## TO DO
From the records below, take each line where the string "rewrite" shows up and copy it.

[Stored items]
# # # #
(** X11: if the cutoff of a render is not after the start of the window the
    records were generated for, the date test removes nothing: the filtered
    records are all the records of the current stage.  The generator and
    each render read the clock on their own, so whether the condition holds
    depends on both readings and on the granularity. *)
Theorem window_covering_generation getMonth setMonth (today : Z) (src : RandomSource)
        (k : nat) (st : State) (now : Z) :
  in_unit_interval src ->
  addMonths getMonth setMonth today (- 3) <= today ->
  s_records st = s_records (fst (mount getMonth setMonth today src k)) ->
  cutoff getMonth setMonth st now <= addMonths getMonth setMonth today (- 3) ->
  filtered getMonth setMonth st now
  = filter (fun r => stage r === str (s_stage st)) (s_records st).
Proof.
  intros Hsrc Hstart Hrecs Hcut. unfold filtered, filterRecords.
  apply filter_ext_in. intros r Hr.
  rewrite Hrecs, mount_records in Hr.
  pose proof (mockRecords_valid _ today src Hsrc Hstart 220 1 k) as Hvalid.
  rewrite Forall_forall in Hvalid.
  destruct (Hvalid r Hr) as (_ & _ & _ & _ & _ & _ & Hdate).
  replace (date r >=? cutoff getMonth setMonth st now) with true;
    [apply andb_true_r|].
  symmetry. apply Z.geb_le. lia.
Qed.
# # # #
## RESULT OF THE TASK
  rewrite Hrecs, mount_records in Hr.
  rewrite Forall_forall in Hvalid.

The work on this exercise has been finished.